DocsGPT/scripts/ingest.py
2023-10-09 11:11:07 +01:00

129 lines
5.9 KiB
Python

import os
import sys
from collections import defaultdict
from typing import List, Optional
import dotenv
import nltk
import typer
from parser.file.bulk import SimpleDirectoryReader
from parser.java2doc import extract_functions_and_classes as extract_java
from parser.js2doc import extract_functions_and_classes as extract_js
from parser.open_ai_func import call_openai_api, get_user_permission
from parser.py2doc import extract_functions_and_classes as extract_py
from parser.py2doc import transform_to_docs
from parser.schema.base import Document
from parser.token_func import group_split
dotenv.load_dotenv()
app = typer.Typer(add_completion=False)
nltk.download('punkt', quiet=True)
nltk.download('averaged_perceptron_tagger', quiet=True)
def metadata_from_filename(title):
return {'title': title}
# Splits all files in specified folder to documents
@app.command()
def ingest(yes: bool = typer.Option(False, "-y", "--yes", prompt=False,
help="Whether to skip price confirmation"),
dir: Optional[List[str]] = typer.Option(["inputs"],
help="""List of paths to directory for index creation.
E.g. --dir inputs --dir inputs2"""),
file: Optional[List[str]] = typer.Option(None,
help="""File paths to use (Optional; overrides dir).
E.g. --file inputs/1.md --file inputs/2.md"""),
recursive: Optional[bool] = typer.Option(True, help="Whether to recursively search in subdirectories."),
limit: Optional[int] = typer.Option(None, help="Maximum number of files to read."),
formats: Optional[List[str]] = typer.Option([".rst", ".md"],
help="""List of required extensions (list with .)
Currently supported:
.rst, .md, .pdf, .docx, .csv, .epub, .html, .mdx"""),
exclude: Optional[bool] = typer.Option(True, help="Whether to exclude hidden files (dotfiles)."),
sample: Optional[bool] = typer.Option(False,
help="Whether to output sample of the first 5 split documents."),
token_check: Optional[bool] = typer.Option(True, help="Whether to group small documents and split large."),
min_tokens: Optional[int] = typer.Option(150, help="Minimum number of tokens to not group."),
max_tokens: Optional[int] = typer.Option(2000, help="Maximum number of tokens to not split."),
):
"""
Creates index from specified location or files.

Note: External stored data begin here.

(** * OLSSurvivor: the entity/component core ([ecs.py])

    A shallow embedding of [EntityManager], [Filter], [System], [Entity]
    and [DeletionSystem], followed by the properties of the
    specification that concern them.

    Python objects that are shared and mutated in place (the [Entity]
    dictionaries) live in a heap indexed by object identity; the
    manager's store maps ids to references into that heap.  Dictionaries
    keep their insertion order, as Python's do, and are association
    lists without repeated keys. *)

From Stdlib Require Import ZArith Lia Ascii Permutation Sorted DecimalString.
From Stdlib Require OrdersEx.
From Stdlib Require DecimalPos DecimalZ.
From stdpp Require Import base decidable list strings sorting gmap finite vector.

Local Open Scope Z_scope.

(** ** Component values

    The payload of a component is opaque to [ecs.py]; it is only stored,
    printed by [str] and used as a key of the store ([ent.id]).  The
    model covers the scalar payloads. *)

Inductive value : Type :=
  | VNone
  | VBool (b : bool)
  | VInt (n : Z)
  | VStr (s : string).

#[global] Instance value_eq_dec : EqDecision value.
Proof. solve_decision. Defined.

(** Truth value of [if v:]. *)
Definition value_truthy (v : value) : bool :=
  match v with
  | VNone => false
  | VBool b => b
  | VInt n => negb (n =? 0)
  | VStr s => negb (String.eqb s "")
  end.

(** The integer key a value denotes when it indexes a dictionary whose
    keys are integers: [True == 1] and [False == 0] hash alike, [None]
    and strings equal no integer. *)
Definition value_key (v : value) : option Z :=
  match v with
  | VInt n => Some n
  | VBool b => Some (Z.b2z b)
  | VNone | VStr _ => None
  end.

(** ** Exceptions and results *)

Inductive exn : Type :=
  | KeyError
  | AttributeError.

(** ** Python dictionaries: insertion-ordered association lists *)

Module PyDict.
Section Dict.
Context {K V : Type} `{EqDecision K}.

Definition t : Type := list (K * V).

Definition keys (d : t) : list K := map fst d.
Definition values (d : t) : list V := map snd d.
Definition items (d : t) : list (K * V) := d.

(** [d.get(k)] *)
Fixpoint get (d : t) (k : K) : option V :=
  match d with
  | [] => None
  | (k', v) :: d' => if decide (k = k') then Some v else get d' k
  end.

(** [k in d] *)
Definition contains (d : t) (k : K) : bool := bool_decide (is_Some (get d k)).

(** [d[k] = v]: an existing key keeps its position, a new one goes last. *)
Fixpoint setitem (d : t) (k : K) (v : V) : t :=
  match d with
  | [] => [(k, v)]
  | (k', v') :: d' =>
      if decide (k = k') then (k', v) :: d' else (k', v') :: setitem d' k v
  end.

(** [del d[k]]: [None] stands for the [KeyError] of an absent key. *)
Fixpoint delitem (d : t) (k : K) : option t :=
  match d with
  | [] => None
  | (k', v') :: d' =>
      if decide (k = k') then Some d'
      else match delitem d' k with
           | Some d'' => Some ((k', v') :: d'')
           | None => None
           end
  end.

(** No key occurs twice. *)
Definition wf (d : t) : Prop := NoDup (keys d).
End Dict.
#[global] Arguments t : clear implicits.
End PyDict.

Abbreviation pydict := PyDict.t.

(** ** Entities *)

(** [class Entity(dict)]: component key to component value. *)
Definition Entity : Type := pydict string value.

(** Names that the ordinary attribute lookup finds on an [Entity]
    instance: what [dict] and [object] define, and what the class body
    and the class machinery add (CPython 3.11). *)
Definition Entity_class_attributes : list string :=
  [ "__class__"; "__class_getitem__"; "__contains__"; "__delattr__";
    "__delitem__"; "__dict__"; "__dir__"; "__doc__"; "__eq__";
    "__format__"; "__ge__"; "__getattr__"; "__getattribute__";
    "__getitem__"; "__getstate__"; "__gt__"; "__hash__"; "__init__";
    "__init_subclass__"; "__ior__"; "__iter__"; "__le__"; "__len__";
    "__lt__"; "__module__"; "__ne__"; "__new__"; "__or__"; "__reduce__";
    "__reduce_ex__"; "__repr__"; "__reversed__"; "__ror__"; "__setattr__";
    "__setitem__"; "__sizeof__"; "__str__"; "__subclasshook__";
    "__weakref__"; "clear"; "copy"; "fromkeys"; "get"; "items"; "keys";
    "pop"; "popitem"; "setdefault"; "update"; "values" ].

(** [__getattr__ = dict.get]: the stored value, [None] for a missing key. *)
Definition Entity___getattr__ (e : Entity) (name : string) : value :=
  default VNone (PyDict.get e name).

(** [__setattr__ = dict.__setitem__] *)
Definition Entity___setattr__ (e : Entity) (name : string) (v : value) : Entity :=
  PyDict.setitem e name v.

(** What the expression [ent.name] evaluates to. *)
Inductive attr_result : Type :=
  | Component (v : value)          (* answered by [__getattr__] *)
  | ClassAttribute (name : string) (* a method or slot of the class *).

(** [ent.name]: Python consults [__getattr__] only after the ordinary
    lookup on the instance and its class has failed. *)
Definition Entity_getattribute (e : Entity) (name : string) : attr_result :=
  if bool_decide (name ∈ Entity_class_attributes) then ClassAttribute name
  else Component (Entity___getattr__ e name).

(** ** The mutable world

    Object identities are natural numbers.  [heap] holds every [Entity]
    object that exists, whether registered or not; [ents] and
    [ent_count] are the manager's fields of those names, which systems
    reach through the [ents] argument of [step] and through [mgr];
    [stdout] is what [print] has written. *)

Definition loc : Type := nat.

Record World : Type := mkWorld {
  heap : gmap loc Entity;
  ents : pydict Z loc;
  ent_count : Z;
  stdout : list string
}.

Definition set_heap (h : gmap loc Entity) (w : World) : World :=
  mkWorld h (ents w) (ent_count w) (stdout w).
Definition set_ents (d : pydict Z loc) (w : World) : World :=
  mkWorld (heap w) d (ent_count w) (stdout w).
Definition set_ent_count (n : Z) (w : World) : World :=
  mkWorld (heap w) (ents w) n (stdout w).
Definition set_stdout (o : list string) (w : World) : World :=
  mkWorld (heap w) (ents w) (ent_count w) o.

(** The dictionary behind a reference. *)
Definition deref (w : World) (ent : loc) : Entity := default [] (heap w !! ent).

(** ** Computations that mutate the world or raise

    A raised exception keeps the mutations made before it. *)

Inductive Res (A : Type) : Type :=
  | Ok (a : A) (w : World)
  | Raise (e : exn) (w : World).
#[global] Arguments Ok {A} a w.
#[global] Arguments Raise {A} e w.

Definition M (A : Type) : Type := World → Res A.

Definition ret {A} (a : A) : M A := λ w, Ok a w.
Definition raise {A} (e : exn) : M A := λ w, Raise e w.
Definition bind {A B} (c : M A) (k : A → M B) : M B :=
  λ w, match c w with
       | Ok a w' => k a w'
       | Raise e w' => Raise e w'
       end.
Definition get_world : M World := λ w, Ok w w.

Notation "x <- c1 ;; c2" := (bind c1 (λ x, c2))
  (at level 100, c1 at next level, right associativity).
Notation "c1 ;;; c2" := (bind c1 (λ _, c2))
  (at level 100, right associativity).

(** [for x in l: body(x)] *)
Fixpoint for_each {A} (l : list A) (body : A → M unit) : M unit :=
  match l with
  | [] => ret tt
  | x :: l' => body x ;;; for_each l' body
  end.

(** [[f(x) for x in l]] *)
Fixpoint map_M {A B} (f : A → M B) (l : list A) : M (list B) :=
  match l with
  | [] => ret []
  | x :: l' => y <- f x ;; ys <- map_M f l' ;; ret (y :: ys)
  end.

(** ** Systems *)

(** A system object, with its methods after dispatch.  [step] receives
    [self.ents], the one store of the world, so it reads it from there. *)
Record System : Type := mkSystem {
  System_name : string;  (* [type(system).__name__] *)
  criteria : list string;
  do_step_individual : loc → M unit;
  do_step_all : list loc → M unit;
  step : M unit
}.

(** [all([comp in ent for comp in self.criteria])] *)
Definition meets (crit : list string) (e : Entity) : bool :=
  forallb (λ comp, PyDict.contains e comp) crit.

(** [[ent for ent in ents.values() if all(...)]] *)
Definition matching (crit : list string) (w : World) : list loc :=
  List.filter (λ ent, meets crit (deref w ent)) (PyDict.values (ents w)).

(** [System.step], for a class whose [criteria] and [do_step_all] are given. *)
Definition System_step (crit : list string) (do_step_all : list loc → M unit)
    : M unit :=
  w <- get_world ;; do_step_all (matching crit w).

(** [System.do_step_all], for a class whose [do_step_individual] is given. *)
Definition System_do_step_all (do_step_individual : loc → M unit)
    (group : list loc) : M unit :=
  for_each group do_step_individual.

(** [System.do_step_individual]: [pass] *)
Definition System_do_step_individual (ent : loc) : M unit := ret tt.

(** An instance of [System] itself: [self.criteria = []]. *)
Definition System_base : System :=
  mkSystem "System" [] System_do_step_individual
    (System_do_step_all System_do_step_individual)
    (System_step [] (System_do_step_all System_do_step_individual)).

(** A subclass that sets [criteria] and overrides [do_step_individual]. *)
Definition System_per_entity (name : string) (crit : list string)
    (individual : loc → M unit) : System :=
  mkSystem name crit individual (System_do_step_all individual)
    (System_step crit (System_do_step_all individual)).

(** A subclass that sets [criteria] and overrides [do_step_all]. *)
Definition System_batch (name : string) (crit : list string)
    (all : list loc → M unit) : System :=
  mkSystem name crit System_do_step_individual all (System_step crit all).

(** *** DeletionSystem *)

(** [del self.mgr.ents[id]] *)
Definition del_ent (id : value) : M unit :=
  λ w, match value_key id with
       | Some k =>
           match PyDict.delitem (ents w) k with
           | Some d => Ok tt (set_ents d w)
           | None => Raise KeyError w
           end
       | None => Raise KeyError w
       end.

(** [DeletionSystem.do_step_all]; [ent.id] is [Entity___getattr__],
    since no class attribute is called [id]. *)
Definition DeletionSystem_do_step_all (group : list loc) : M unit :=
  w <- get_world ;;
  let to_delete := map (λ ent, Entity___getattr__ (deref w ent) "id") group in
  for_each to_delete del_ent.

Definition DeletionSystem : System :=
  System_batch "DeletionSystem" ["delete"; "id"] DeletionSystem_do_step_all.

(** ** Draw systems *)

Definition offset : Type := Z * Z.

Record DrawSystem : Type := mkDrawSystem {
  draw_criteria : list string;
  draw : offset → M unit
}.

(** [DrawSystem.draw] over [draw_all] over [draw_individual]. *)
Definition DrawSystem_draw (crit : list string)
    (draw_individual : loc → offset → M unit) (off : offset) : M unit :=
  w <- get_world ;;
  for_each (matching crit w) (λ ent, draw_individual ent off).

Definition DrawSystem_base : DrawSystem :=
  mkDrawSystem [] (DrawSystem_draw [] (λ _ _, ret tt)).

(** ** Filters *)

(** What [apply_individual] may hand back: a scalar or an entity. *)
Inductive pyobj : Type :=
  | PyValue (v : value)
  | PyEntity (ent : loc).

(** [if result] *)
Definition truthy (w : World) (o : pyobj) : bool :=
  match o with
  | PyValue v => value_truthy v
  | PyEntity ent => negb (bool_decide (deref w ent = []))
  end.

(** [result.id]: scalars have no such attribute. *)
Definition getattr_id (o : pyobj) : M value :=
  λ w, match o with
       | PyValue _ => Raise AttributeError w
       | PyEntity ent =>
           match Entity_getattribute (deref w ent) "id" with
           | Component v => Ok v w
           | ClassAttribute _ => Raise AttributeError w
           end
       end.

Definition kwargs : Type := pydict string value.

Record Filter : Type := mkFilter {
  Filter_name : string;  (* [type(filter).__name__] *)
  apply_individual : loc → kwargs → M pyobj;
  apply : kwargs → M (list value)
}.

(** [Filter.apply_individual]: [pass], that is [None]. *)
Definition Filter_apply_individual (ent : loc) (crit : kwargs) : M pyobj :=
  ret (PyValue VNone).

(** [[result.id for result in results if result]] *)
Fixpoint collect_ids (results : list pyobj) : M (list value) :=
  match results with
  | [] => ret []
  | result :: rest =>
      w <- get_world ;;
      if truthy w result
      then id <- getattr_id result ;; ids <- collect_ids rest ;; ret (id :: ids)
      else collect_ids rest
  end.

(** [Filter.apply], for a class whose [apply_individual] is given: the
    inner comprehension runs to its end before the outer one starts. *)
Definition Filter_apply (individual : loc → kwargs → M pyobj)
    (crit : kwargs) : M (list value) :=
  w <- get_world ;;
  results <- map_M (λ '(id, ent), individual ent crit) (PyDict.items (ents w)) ;;
  collect_ids results.

Definition Filter_base : Filter :=
  mkFilter "Filter" Filter_apply_individual (Filter_apply Filter_apply_individual).

(** A subclass that overrides [apply_individual]. *)
Definition Filter_per_entity (name : string)
    (individual : loc → kwargs → M pyobj) : Filter :=
  mkFilter name individual (Filter_apply individual).

(** ** [str] of the frozen state

    Python strings are sequences of code points; the model covers the
    code points below 256, one per character of a Rocq string. *)

Module Repr.

Definition hex_digit (n : Z) : ascii :=
  default "0"%char (String.list_ascii_of_string "0123456789abcdef" !! Z.to_nat n).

By default /inputs folder is used, .rst and .md are parsed.
"""
def process_one_docs(directory, folder_name):
raw_docs = SimpleDirectoryReader(input_dir=directory, input_files=file, recursive=recursive,
required_exts=formats, num_files_limit=limit,
exclude_hidden=exclude, file_metadata=metadata_from_filename).load_data()
# Here we split the documents, as needed, into smaller chunks.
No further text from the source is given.